Wir haben darüber hinaus eine solidarische Lebensleistungsrente vereinbart – wir haben sie im Wahlkampf Solidarrente genannt; die Union hat sie Lebensleistungsrente genannt; jetzt ist daraus die solidarische Lebensleistungsrente geworden –, damit diejenigen, die heute von Altersarmut betroffen sind und auf weniger als 30 Entgeltpunkte – das sind 844 Euro – für ihr Alterseinkommen kommen, im Alter nicht trotz langjähriger Beschäftigung in die Grundsicherung fallen.

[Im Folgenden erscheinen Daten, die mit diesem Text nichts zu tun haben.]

(** C2: A restart after a crash, with no snapshot: an engine started on an empty
    directory, driven through any sequence of writes and killed, with the file being
    written cut anywhere past the eight bytes of its magic, so that it does not end in a
    valid trailer: as long as no creation has expired it starts again, and its store is
    the one some first part of the writes had led to, as the log carries it (without
    [ShardID], [TTL] and [IsDeleted]); it is the last one when the file was not cut and
    no entry was buffered.  (A file cut inside its magic stops every later start.) *)
Theorem recovery_after_crash (T : Z) (ops : list eop) (e : env)
    (Hspace : 5 + llen ops < two64) (He : rnd_ok e) (Hops : Forall (eop_ok cipher e) ops)
    (Hclk : forall n, unix_milli (clk e n) <= T) (Hnew : Forall (op_outlives T) ops) :
  exists en e1, start c ∅ sd e = Some (en, e1) /\
    forall en1 e2 path f n m, run_eops ops en e1 = (tt, en1, e2) ->
      file (wal en1) = Some path -> files (wal en1) !! path = Some f -> (8 <= n)%nat ->
      verifyChecksumTrailer (firstn n f) = Ok (false, m) ->
      exists en3 e3 j enj ej, start c (<[path := firstn n f]> (files (wal en1))) sd e2 = Some (en3, e3) /\
        run_eops (take j ops) en e1 = (tt, enj, ej) /\ store en3 = wire_store (store enj) /\
        ((length f <= n)%nat -> buffer (wal en1) = [] -> store en3 = wire_store (store en1)).
Proof.
  assert (0 <= llen ops) as Hn by (unfold llen; lia).
  destruct (start_tracks 1 (3 + llen ops) ∅ [] e T) as (en & E & Hs & Ht); try done; try lia;
    [by apply resume_new|split; [lia|split; [lia|intros l ->%dir_of_empty; change (llen []) with 0; lia]]|].
  exists en, (tick e); split; [done|]; intros en1 e2 path f n m Hrun Hpath Hf Hn8 Hcut.
  destruct (eops_run cipher Hcipher (capacity c) ops 1 3 en [] (tick e) en1 e2) as
    (He2 & _ & _ & _ & log1 & (es & pend & Hw & Hes & Hcl & Hg1 & Hst) & Hin & _ & Hall); try done.
  { eapply Forall_impl; [exact Hops|]; intros x; apply eop_ok_later, later_tick. }
  destruct (cut_holds cipher 1 3 (wal en1) es pend path f n m Hw Hpath Hf Hn8 Hcut)
    as (pre & frames & junk & ess & cur & _ & -> & Hl & _ & _ & Hb & Hp & Hfull).
  rewrite Hes in Hp, Hfull.
  assert (exists q, concat (ess ++ [cur]) = map wire_entry q /\ q `prefix_of` log1) as (q & Hq & Hq1).
  { exists (take (length (concat (ess ++ [cur]))) log1); split; [|apply prefix_take].
    destruct Hp as [r Hr]; rewrite <- firstn_map, Hr; by rewrite take_app_length. }
  destruct (Hall q ltac:(apply prefix_nil) Hq1) as (j & enj & ej & Ej & Hj).
  assert (forall x, x ∈ q -> x ∈ log1) as Hsub by (destruct Hq1 as [r ->]; set_solver).
  destruct (restart_store 1 q (dir_of 1 (pre ++ [(seg_data frames ++ junk)%list])) e2 T) as (en3 & E3 & Hst3).
  - rewrite <- Hq; constructor; [done|done|lia].
  - rewrite Forall_forall in Hg1 |- *; auto.
  - eapply (logged_outlives T [] q ops); [constructor|done|auto].
  - by apply (run_clock T ops en e e2 en1).
  - exists en3, (tick e2), j, enj, ej; split_ands; [done|done|by rewrite Hst3, Hj|].
    intros Hlen Hbuf; specialize (Hfull Hlen); rewrite Hbuf, Nat.sub_0_r, firstn_all, Hq in Hfull.
    rewrite Hst3, Hst; f_equal; f_equal.
    apply (f_equal length) in Hfull; rewrite !length_map in Hfull.
    destruct Hq1 as [r ->]; rewrite length_app in Hfull; destruct r; [by rewrite app_nil_r|cbn in Hfull; lia].
Qed.
End Recovery.

(** ** A concrete engine *)
Definition demo_engine_cfg : EngineConfig :=
  MkEngineConfig "data" (MkConfig "wal" 1 0 0 0 None) (MkSnapConfig "snap" 0 0 None "") 0
    DefaultSnapshotInterval None "n1".
(** The clock stands at five seconds. *)
Definition demo_engine_env : env := Env (fun _ => 5000000000) (fun _ _ => Err EOF) (fun _ => Err EOF).
Definition demo_user_session (id hash : string) (version expires : Z) : Session :=
  MkSession id "u1" hash "10.0.0.1" "ua" "" "" "dev" "" 1000 expires 1000 None version 0 0 false.
Definition demo_writes : list eop :=
  [CreateOp (demo_user_session "tmss-1" "h1" 1 9000); CreateOp (demo_user_session "tmss-2" "h2" 1 9000);
   UpdateOp (demo_user_session "tmss-1" "h1" 2 20000); DeleteOp "tmss-2"].

Ltac demo_loggable :=
  intros ?; split; [vm_compute; split_ands; try done; by (left + right)|];
  let H := fresh in intros ?w ?w' ?e ?e' ?frame H; vm_compute in H; injection H as <- _ _; vm_compute; done.
Lemma demo_writes_ok : Forall (eop_ok None demo_engine_env) demo_writes.
Proof. unfold demo_writes; rewrite !Forall_cons; split_ands; [demo_loggable..|apply Forall_nil_2]. Qed.
Lemma demo_cfg_ok : config_ok None demo_engine_cfg.
Proof. by vm_compute; split_ands. Qed.
Lemma demo_no_snaps : Snapshot.List ∅ = [].
Proof. by vm_compute. Qed.
Lemma demo_writes_outlive : Forall (op_outlives 9000) demo_writes.
Proof. unfold demo_writes; rewrite !Forall_cons; split_ands; try apply Forall_nil_2; vm_compute; done. Qed.
Lemma demo_engine_rnd : rnd_ok demo_engine_env.
Proof. intros n l b; discriminate. Qed.
Lemma demo_clock n : unix_milli (clk demo_engine_env n) <= 9000.
Proof. vm_compute; done. Qed.

Lemma recovery_rebuilds_witness :
  exists en e1, start demo_engine_cfg ∅ ∅ demo_engine_env = Some (en, e1) /\
    forall en1 e2, run_eops demo_writes en e1 = (tt, en1, e2) ->
      exists en2 e3, Close en1 e2 = (Some None, en2, e3) /\
        exists log', resumable None 1 (files (wal en2)) (map wire_entry log') /\
        exists en3 e4, start demo_engine_cfg (files (wal en2)) ∅ e3 = Some (en3, e4) /\
          store en3 = wire_store (store en1).
Proof.
  apply (recovery_rebuilds None I demo_engine_cfg ∅ demo_cfg_ok demo_no_snaps 1 9000 ∅ [] demo_writes demo_engine_env
    (resume_new None 1 eq_refl)); [constructor| |apply demo_engine_rnd|apply demo_writes_ok|apply demo_clock|constructor|
    apply demo_writes_outlive].
  split; [lia|split; [by vm_compute|intros l ->%dir_of_empty; by vm_compute]].
Defined.

Lemma recovery_after_crash_witness :
  exists en e1, start demo_engine_cfg ∅ ∅ demo_engine_env = Some (en, e1) /\
    forall en1 e2 path f n m, run_eops demo_writes en e1 = (tt, en1, e2) ->
      file (wal en1) = Some path -> files (wal en1) !! path = Some f -> (8 <= n)%nat ->
      verifyChecksumTrailer (firstn n f) = Ok (false, m) ->
      exists en3 e3 j enj ej,
        start demo_engine_cfg (<[path := firstn n f]> (files (wal en1))) ∅ e2 = Some (en3, e3) /\
        run_eops (take j demo_writes) en e1 = (tt, enj, ej) /\ store en3 = wire_store (store enj) /\
        ((length f <= n)%nat -> buffer (wal en1) = [] -> store en3 = wire_store (store en1)).
Proof.
  apply (recovery_after_crash None I demo_engine_cfg ∅ demo_cfg_ok demo_no_snaps 9000);
    [by vm_compute|apply demo_engine_rnd|apply demo_writes_ok|apply demo_clock|apply demo_writes_outlive].
Defined.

Dafür gibt es eine Übergangszeit bis zum Jahr 2023, in der 35 Beitragsjahre notwendig sind, um die solidarische Lebensleistungsrente zu bekommen. Das hilft insbesondere Frauen: Frauen, die schlecht verdient haben, weil sie teilzeitbeschäftigt waren, Frauen, die schlechter bezahlt wurden als Männer, oder Frauen, die jemanden gepflegt haben. Aber es hilft auch Arbeitslosen, weil Zeiten von Arbeitslosigkeit bis zu fünf Jahren mit in die Berechnung einfließen. Deshalb profitieren neben den Frauen im Westen auch insbesondere die Menschen in den neuen Bundesländern, weil auch sie häufig gebrochene Erwerbsbiografien haben.

(Beifall bei der SPD – Matthias W. Birkwald [DIE LINKE]: Wie hoch wird die sein?)

– Die Höhe dieser Rente wird davon abhängen, wie die Höherwertung erfolgt und welche Zeiten mit einbezogen werden. Es wird in einer zweiten Stufe eine bedarfsgeprüfte Grundsicherung im Alter geben, die dann allerdings einkommensabhängig berechnet wird. Herr Birkwald, ich finde das in Ordnung. Wenn jemand einen Partner oder eine Partnerin mit Einkommen hat oder über ein entsprechendes Alterseinkommen verfügt, das andere möglicherweise nicht haben, muss aus Steuermitteln nicht noch aufgestockt werden; denn dann ist eine ausreichende Versorgung vorhanden. Es geht uns vielmehr darum, diejenigen aus der Altersarmut herauszuholen, die ohne die nun vorgesehene Maßnahme in die Grundsicherung fallen würden.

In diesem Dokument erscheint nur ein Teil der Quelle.